## WHAT YOU NEED TO DO:
Find out how many lines in the records have the string "match" in them, and state only that number.

## EXCERPTED RECORDS:

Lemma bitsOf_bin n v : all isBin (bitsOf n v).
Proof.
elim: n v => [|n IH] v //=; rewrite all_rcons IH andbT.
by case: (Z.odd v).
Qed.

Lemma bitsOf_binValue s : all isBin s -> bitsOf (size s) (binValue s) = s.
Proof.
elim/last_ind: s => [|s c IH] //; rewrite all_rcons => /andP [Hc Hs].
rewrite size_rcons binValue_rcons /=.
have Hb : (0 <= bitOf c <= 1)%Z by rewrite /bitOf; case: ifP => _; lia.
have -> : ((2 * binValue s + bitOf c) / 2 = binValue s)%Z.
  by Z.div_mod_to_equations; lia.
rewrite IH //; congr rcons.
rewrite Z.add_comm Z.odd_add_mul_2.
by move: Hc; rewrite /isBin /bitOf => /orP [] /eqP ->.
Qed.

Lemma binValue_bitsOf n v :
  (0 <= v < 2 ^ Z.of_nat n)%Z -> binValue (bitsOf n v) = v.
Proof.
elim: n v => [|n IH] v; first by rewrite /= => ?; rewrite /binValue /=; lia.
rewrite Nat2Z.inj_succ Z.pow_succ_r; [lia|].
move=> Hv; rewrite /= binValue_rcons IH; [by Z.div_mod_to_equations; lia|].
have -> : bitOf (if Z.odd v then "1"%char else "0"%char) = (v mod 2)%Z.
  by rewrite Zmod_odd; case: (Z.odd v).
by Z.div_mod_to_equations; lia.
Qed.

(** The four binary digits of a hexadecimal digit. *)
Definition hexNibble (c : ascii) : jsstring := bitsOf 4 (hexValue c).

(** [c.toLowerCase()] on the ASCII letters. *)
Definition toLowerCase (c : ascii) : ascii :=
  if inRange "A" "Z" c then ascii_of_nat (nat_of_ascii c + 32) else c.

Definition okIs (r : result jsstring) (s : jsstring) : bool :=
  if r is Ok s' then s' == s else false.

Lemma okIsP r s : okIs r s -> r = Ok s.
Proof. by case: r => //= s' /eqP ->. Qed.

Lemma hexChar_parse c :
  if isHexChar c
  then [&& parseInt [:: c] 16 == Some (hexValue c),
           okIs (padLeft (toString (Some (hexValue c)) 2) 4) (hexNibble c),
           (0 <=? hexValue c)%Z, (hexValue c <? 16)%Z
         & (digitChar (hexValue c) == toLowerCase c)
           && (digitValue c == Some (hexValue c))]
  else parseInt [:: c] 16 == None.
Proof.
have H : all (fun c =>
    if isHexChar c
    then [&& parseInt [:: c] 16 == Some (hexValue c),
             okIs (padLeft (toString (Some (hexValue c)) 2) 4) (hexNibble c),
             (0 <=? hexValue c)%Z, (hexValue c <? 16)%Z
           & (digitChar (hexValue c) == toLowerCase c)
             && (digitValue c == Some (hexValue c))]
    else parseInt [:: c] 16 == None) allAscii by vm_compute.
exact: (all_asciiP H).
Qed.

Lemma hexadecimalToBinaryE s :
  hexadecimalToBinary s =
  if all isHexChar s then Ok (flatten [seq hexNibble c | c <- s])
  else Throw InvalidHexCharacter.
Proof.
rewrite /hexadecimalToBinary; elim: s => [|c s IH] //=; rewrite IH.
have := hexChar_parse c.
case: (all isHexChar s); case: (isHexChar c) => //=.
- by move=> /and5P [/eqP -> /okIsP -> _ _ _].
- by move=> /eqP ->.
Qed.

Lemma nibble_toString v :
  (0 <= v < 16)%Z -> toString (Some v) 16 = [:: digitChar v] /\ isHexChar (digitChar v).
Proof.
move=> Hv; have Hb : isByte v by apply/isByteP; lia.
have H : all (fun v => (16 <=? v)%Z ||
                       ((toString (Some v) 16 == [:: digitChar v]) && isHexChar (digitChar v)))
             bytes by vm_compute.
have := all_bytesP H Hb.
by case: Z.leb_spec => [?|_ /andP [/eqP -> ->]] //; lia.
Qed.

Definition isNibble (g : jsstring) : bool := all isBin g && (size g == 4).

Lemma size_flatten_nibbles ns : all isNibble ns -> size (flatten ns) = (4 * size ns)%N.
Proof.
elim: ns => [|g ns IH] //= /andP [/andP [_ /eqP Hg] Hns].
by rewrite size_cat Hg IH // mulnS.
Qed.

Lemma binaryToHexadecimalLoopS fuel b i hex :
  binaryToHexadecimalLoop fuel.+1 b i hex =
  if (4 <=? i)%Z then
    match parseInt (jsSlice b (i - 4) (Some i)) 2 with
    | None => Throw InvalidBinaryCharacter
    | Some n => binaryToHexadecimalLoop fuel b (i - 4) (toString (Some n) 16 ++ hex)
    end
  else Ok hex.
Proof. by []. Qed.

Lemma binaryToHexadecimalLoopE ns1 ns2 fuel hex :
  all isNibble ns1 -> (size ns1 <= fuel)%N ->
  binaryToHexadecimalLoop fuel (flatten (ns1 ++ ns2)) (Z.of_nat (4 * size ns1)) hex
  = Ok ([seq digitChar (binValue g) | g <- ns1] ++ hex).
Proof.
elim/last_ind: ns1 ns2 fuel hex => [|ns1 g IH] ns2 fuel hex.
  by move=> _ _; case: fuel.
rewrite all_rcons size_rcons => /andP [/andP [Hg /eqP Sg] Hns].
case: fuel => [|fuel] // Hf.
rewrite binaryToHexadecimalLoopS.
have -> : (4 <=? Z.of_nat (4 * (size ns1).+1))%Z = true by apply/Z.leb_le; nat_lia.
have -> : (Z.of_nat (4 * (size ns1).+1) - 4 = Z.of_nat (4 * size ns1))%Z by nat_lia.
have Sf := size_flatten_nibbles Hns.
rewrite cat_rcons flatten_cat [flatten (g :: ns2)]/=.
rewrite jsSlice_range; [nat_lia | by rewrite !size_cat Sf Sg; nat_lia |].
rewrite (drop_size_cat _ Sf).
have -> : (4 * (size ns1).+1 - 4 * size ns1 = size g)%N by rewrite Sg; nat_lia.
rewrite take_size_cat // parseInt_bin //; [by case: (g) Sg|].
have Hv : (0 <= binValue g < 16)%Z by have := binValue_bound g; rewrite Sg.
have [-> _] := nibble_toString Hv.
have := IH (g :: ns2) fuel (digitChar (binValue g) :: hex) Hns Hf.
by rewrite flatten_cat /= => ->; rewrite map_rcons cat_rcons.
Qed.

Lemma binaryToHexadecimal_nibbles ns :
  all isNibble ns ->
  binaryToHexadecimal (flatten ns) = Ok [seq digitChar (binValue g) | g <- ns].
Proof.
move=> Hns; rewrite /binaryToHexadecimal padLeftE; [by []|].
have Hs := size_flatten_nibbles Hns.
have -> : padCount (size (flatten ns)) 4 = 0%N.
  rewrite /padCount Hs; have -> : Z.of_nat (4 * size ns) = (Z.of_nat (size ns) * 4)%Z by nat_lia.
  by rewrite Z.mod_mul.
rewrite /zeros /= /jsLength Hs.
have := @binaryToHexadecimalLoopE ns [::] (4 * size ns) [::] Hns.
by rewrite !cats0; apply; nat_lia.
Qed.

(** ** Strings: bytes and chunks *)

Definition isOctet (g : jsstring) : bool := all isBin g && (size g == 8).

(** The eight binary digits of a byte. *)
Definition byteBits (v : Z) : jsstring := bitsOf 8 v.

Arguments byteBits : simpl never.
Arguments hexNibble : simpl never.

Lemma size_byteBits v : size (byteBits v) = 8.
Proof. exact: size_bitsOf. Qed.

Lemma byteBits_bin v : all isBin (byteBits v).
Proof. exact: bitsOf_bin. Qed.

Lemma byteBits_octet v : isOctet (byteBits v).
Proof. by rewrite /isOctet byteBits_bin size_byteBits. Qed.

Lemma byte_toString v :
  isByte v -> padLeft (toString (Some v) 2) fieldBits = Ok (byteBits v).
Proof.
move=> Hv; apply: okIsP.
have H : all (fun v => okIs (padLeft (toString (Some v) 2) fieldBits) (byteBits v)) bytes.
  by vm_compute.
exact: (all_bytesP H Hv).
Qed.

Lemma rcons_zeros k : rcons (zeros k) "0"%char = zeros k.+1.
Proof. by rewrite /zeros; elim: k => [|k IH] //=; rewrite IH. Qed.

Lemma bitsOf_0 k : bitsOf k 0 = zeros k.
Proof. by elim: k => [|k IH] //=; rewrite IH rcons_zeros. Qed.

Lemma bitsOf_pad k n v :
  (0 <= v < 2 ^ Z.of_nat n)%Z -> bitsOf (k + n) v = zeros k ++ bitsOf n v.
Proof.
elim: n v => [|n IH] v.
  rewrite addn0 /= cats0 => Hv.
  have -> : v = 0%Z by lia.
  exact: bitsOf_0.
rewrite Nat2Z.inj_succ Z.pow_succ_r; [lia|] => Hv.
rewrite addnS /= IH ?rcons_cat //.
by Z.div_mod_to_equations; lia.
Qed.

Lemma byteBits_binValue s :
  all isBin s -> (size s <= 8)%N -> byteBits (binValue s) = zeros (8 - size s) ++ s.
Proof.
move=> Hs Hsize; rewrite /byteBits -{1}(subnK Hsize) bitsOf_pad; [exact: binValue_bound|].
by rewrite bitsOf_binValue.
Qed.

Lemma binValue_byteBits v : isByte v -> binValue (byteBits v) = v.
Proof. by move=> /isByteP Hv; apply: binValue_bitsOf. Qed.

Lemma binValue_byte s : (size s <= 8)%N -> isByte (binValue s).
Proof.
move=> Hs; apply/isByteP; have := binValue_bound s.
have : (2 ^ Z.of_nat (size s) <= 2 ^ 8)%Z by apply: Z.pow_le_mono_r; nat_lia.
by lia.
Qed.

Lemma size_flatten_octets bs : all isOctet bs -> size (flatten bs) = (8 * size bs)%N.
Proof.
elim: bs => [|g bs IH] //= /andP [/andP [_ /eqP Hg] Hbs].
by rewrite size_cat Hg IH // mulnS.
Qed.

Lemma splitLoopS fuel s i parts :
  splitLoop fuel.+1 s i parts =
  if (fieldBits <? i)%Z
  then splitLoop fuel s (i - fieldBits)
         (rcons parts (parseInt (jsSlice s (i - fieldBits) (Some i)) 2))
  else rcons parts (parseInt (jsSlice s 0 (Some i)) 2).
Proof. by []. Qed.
==
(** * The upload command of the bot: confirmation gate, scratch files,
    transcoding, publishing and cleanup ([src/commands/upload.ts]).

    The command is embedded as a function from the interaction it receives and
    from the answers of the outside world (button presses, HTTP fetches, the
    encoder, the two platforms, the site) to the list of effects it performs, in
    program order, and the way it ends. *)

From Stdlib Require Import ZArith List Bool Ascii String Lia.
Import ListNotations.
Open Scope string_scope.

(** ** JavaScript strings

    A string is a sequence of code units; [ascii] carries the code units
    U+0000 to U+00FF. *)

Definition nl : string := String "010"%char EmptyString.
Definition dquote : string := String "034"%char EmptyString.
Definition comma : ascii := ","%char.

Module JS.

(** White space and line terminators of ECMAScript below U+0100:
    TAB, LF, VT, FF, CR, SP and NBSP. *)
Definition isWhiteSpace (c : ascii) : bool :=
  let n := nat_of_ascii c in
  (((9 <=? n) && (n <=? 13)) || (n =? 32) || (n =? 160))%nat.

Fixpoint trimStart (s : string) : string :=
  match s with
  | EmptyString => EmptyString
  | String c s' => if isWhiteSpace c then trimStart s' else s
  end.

## RESULT OF THE TASK:
2